Ander Biguri graduated with his PhD at the University of Bath and CERN, where he worked on iterative reconstruction of CBCT data on GPUs for 4D radiation therapy imaging. Aside from his research output, he developed the TIGRE toolbox there, which led to a Research Fellow position at the University of Southampton's mu-Vis laboratory is now part of the National Facility for X-ray and Computed Tomography (NXCT). There, he further developed high-performance computing applications in inverse problems in tomography, together with research on shape-based regularization methods and applications.
Afterwards, he became a Research Associate at UCL's Institute of Nuclear Medicine (at UCL-Hospitals), where he researched Dynamic Whole Body Positron Emission Tomography.

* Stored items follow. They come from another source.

Lemma do_in_standby_clean adev inp :
  no_output_resampling (snd (do_in_standby adev inp)) = true.
Proof.
  unfold do_in_standby.
  destruct (negb _); [|reflexivity].
  destruct (SIn.resampler _), (SIn.buffer _); reflexivity.
Qed.

Lemma start_input_stream_clean i hw adev inp :
  no_output_resampling (snd (start_input_stream i hw adev inp)) = true.
Proof.
  unfold start_input_stream.
  destruct (_ && _); [reflexivity|].
  destruct (negb _); [destruct (hw_resampler_ok hw)|]; reflexivity.
Qed.

Lemma in_standby_clean adev inp :
  no_output_resampling (snd (in_standby adev inp)) = true.
Proof.
  unfold in_standby.
  pose proof (do_in_standby_clean (adev_lock adev)
                (SIn.set_sleep_req false (in_lock (SIn.set_sleep_req true inp)))) as H.
  destruct (do_in_standby _ _) as [[a s] t]. exact H.
Qed.

Lemma in_set_parameters_clean ret_source source ret_routing routing adev inp :
  no_output_resampling
    (snd (in_set_parameters ret_source source ret_routing routing adev inp)) = true.
Proof.
  unfold in_set_parameters.
  set (inp1 := SIn.set_sleep_req false (in_lock (SIn.set_sleep_req true inp))).
  clearbody inp1.
  assert (Hsrc : exists a1 t_src,
             (if ret_source >=? 0 then
                if negb (ADev.in_source (adev_lock adev) =? u32 source)
                then (ADev.set_in_source (u32 source) (adev_lock adev),
                      [EvSelectInputSource (u32 source)])
                else (adev_lock adev, [])
              else (adev_lock adev, [])) = (a1, t_src) /\
             no_output_resampling t_src = true).
  { destruct (ret_source >=? 0); [destruct (negb _)|];
      eexists _, _; split; reflexivity. }
  destruct Hsrc as (a1 & t_src & -> & Hsrc).
  destruct (ret_routing >=? 0);
    [|cbn; rewrite no_output_resampling_app, Hsrc; reflexivity].
  destruct (_ && _); [|cbn; rewrite no_output_resampling_app, Hsrc; reflexivity].
  destruct (negb (bool_decide _));
    [|cbn; rewrite no_output_resampling_app, Hsrc; reflexivity].
  destruct (negb (SIn.standby inp1));
    [|cbn; rewrite no_output_resampling_app, Hsrc; reflexivity].
  pose proof (do_in_standby_clean a1 inp1) as H.
  destruct (do_in_standby _ _) as [[a s] t]. cbn [snd] in *.
  rewrite no_output_resampling_app, Hsrc, H. reflexivity.
Qed.

Lemma out_write_wait_input_clean fuel :
  forall adev ins inp,
    no_output_resampling (snd (out_write_wait_input fuel adev ins inp)) = true.
Proof.
  induction fuel as [|fuel IH]; intros adev ins inp.
  - cbn. destruct inp as [i|]; [|reflexivity].
    destruct (ins !! i) as [si|]; [|reflexivity]. destruct (SIn.standby si); reflexivity.
  - cbn [out_write_wait_input]. destruct inp as [i|]; [|reflexivity].
    destruct (ins !! i) as [si|]; [|reflexivity].
    destruct (SIn.standby si); [reflexivity|].
    destruct (bool_decide _); [|apply IH].
    destruct (negb _); [|reflexivity].
    pose proof (do_in_standby_clean (adev_lock (adev_unlock adev))
                  (in_lock (SIn.set_sleep_req true si))) as H.
    destruct (do_in_standby _ _) as [[a s] t]. exact H.
Qed.

Lemma out_write_restart_input_clean hw inp in_locked restart_input adev ins :
  no_output_resampling
    (snd (out_write_restart_input hw inp in_locked restart_input adev ins)) = true.
Proof.
  unfold out_write_restart_input.
  destruct inp as [i|]; [|reflexivity].
  destruct (ins !! i) as [si|]; [|reflexivity].
  destruct (restart_input && SIn.standby si); [|reflexivity].
  pose proof (start_input_stream_clean i hw adev si) as H.
  destruct (start_input_stream _ _ _ _) as [[[r a] s] t].
  destruct (r =? 0); exact H.
Qed.

Lemma out_write_exit_standby_plain o hw adev out ins :
  out_plain out ->
  let '(_, _, out', _, t) := out_write_exit_standby o hw adev out ins in
  out_plain out' /\ no_output_resampling t = true.
Proof.
  intros H. unfold out_write_exit_standby.
  pose proof (out_write_wait_input_clean 1 (adev_lock adev) ins
                (ADev.active_in (adev_lock adev))) as H1.
  destruct (out_write_wait_input _ _ _ _) as [[[[[a1 ins1] inp] in_locked] restart] t_wait].
  cbn [snd] in H1.
  pose proof (start_output_stream_plain o (ow_start_out hw) a1 out H) as H2.
  destruct (start_output_stream _ _ _ _) as [[[r a2] out2] t_start].
  destruct H2 as [Hp2 Ht2].
  destruct (negb (r =? 0)).
  - split; [exact Hp2|]. rewrite no_output_resampling_app, H1, Ht2. reflexivity.
  - pose proof (out_write_restart_input_clean (ow_start_in hw) inp in_locked restart
                  a2 ins1) as H3.
    destruct (out_write_restart_input _ _ _ _ _ _) as [[a3 ins3] t_in].
    cbn [snd] in H3. split; [plain_fields|].
    rewrite !no_output_resampling_app, H1, Ht2, H3. reflexivity.
Qed.

Lemma pacing_loop_clean fuel :
  forall hts k bufsz hw_rate cur kf total kf' total' t,
    pacing_loop fuel hts k bufsz hw_rate cur kf total = Some (kf', total', t) ->
    no_output_resampling t = true.
Proof.
  induction fuel as [|fuel IH]; intros hts k bufsz hw_rate cur kf total kf' total' t E;
    [discriminate|].
  cbn [pacing_loop] in E.
  destruct (hts k) as [avail|]; [|inversion E; reflexivity].
  cbv zeta in E.
  destruct (_ >? cur); [|inversion E; reflexivity].
  destruct (_ <? MIN_WRITE_SLEEP_US); [inversion E; reflexivity|].
  destruct (_ && _); [|inversion E; reflexivity].
  destruct (pacing_loop fuel _ _ _ _ _ _ _) as [[[kf1 total1] t1]|] eqn:E1;
    [|discriminate].
  inversion E; subst. cbn. exact (IH _ _ _ _ _ _ _ _ _ _ E1).
Qed.

Lemma select_buffer_type_plain adev cfg out :
  out_plain out -> out_plain (select_buffer_type adev cfg out).
Proof.
  intros H. unfold select_buffer_type.
  repeat (match goal with |- context [if ?b then _ else _] => destruct b end);
    plain_fields.
Qed.

Lemma out_write_body_plain bytes hw adev out r out' t :
  out_plain out ->
  out_write_body bytes hw adev out = Some (r, out', t) ->
  out_plain out' /\ no_output_resampling t = true.
Proof.
  intros H E. unfold out_write_body in E.
  destruct (SOut.pcm_config out) as [cfg|] eqn:Hcfg; [|discriminate].
  assert (cfg = pcm_config_out) as ->.
  { destruct H as (_ & _ & [Hc|Hc]); congruence. }
  change (negb (out_get_sample_rate =? rate pcm_config_out)) with false in E.
  cbv iota in E.
  pose proof (select_buffer_type_plain adev pcm_config_out out H) as H2.
  set (out2 := select_buffer_type adev pcm_config_out out) in *. clearbody out2.
  destruct (pacing_loop _ _ _ _ _ _ _ _) as [[[kf total] t_pace]|] eqn:Ep;
    [|discriminate].
  pose proof (pacing_loop_clean _ _ _ _ _ _ _ _ _ _ _ Ep) as Hpace.
  destruct (ow_pcm_write hw =? - EPIPE).
  - inversion E; subst. split; [plain_fields|].
    rewrite !no_output_resampling_app, Hpace. reflexivity.
  - unfold out_write_exit in E.
    destruct (ow_pcm_write hw =? 0); inversion E; subst;
      (split; [plain_fields|]);
      rewrite !no_output_resampling_app, Hpace; reflexivity.
Qed.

Since 2022, he has been part of the Cambridge Image Analysis (CIA) group at the University of Cambridge and was recently promoted to Assistant Research Professor, where he supervises research students and teaches courses on medical imaging and image analysis. His current main interests are data-driven inverse problem algorithms and their applications (or lack thereof) in real tomographic scanners.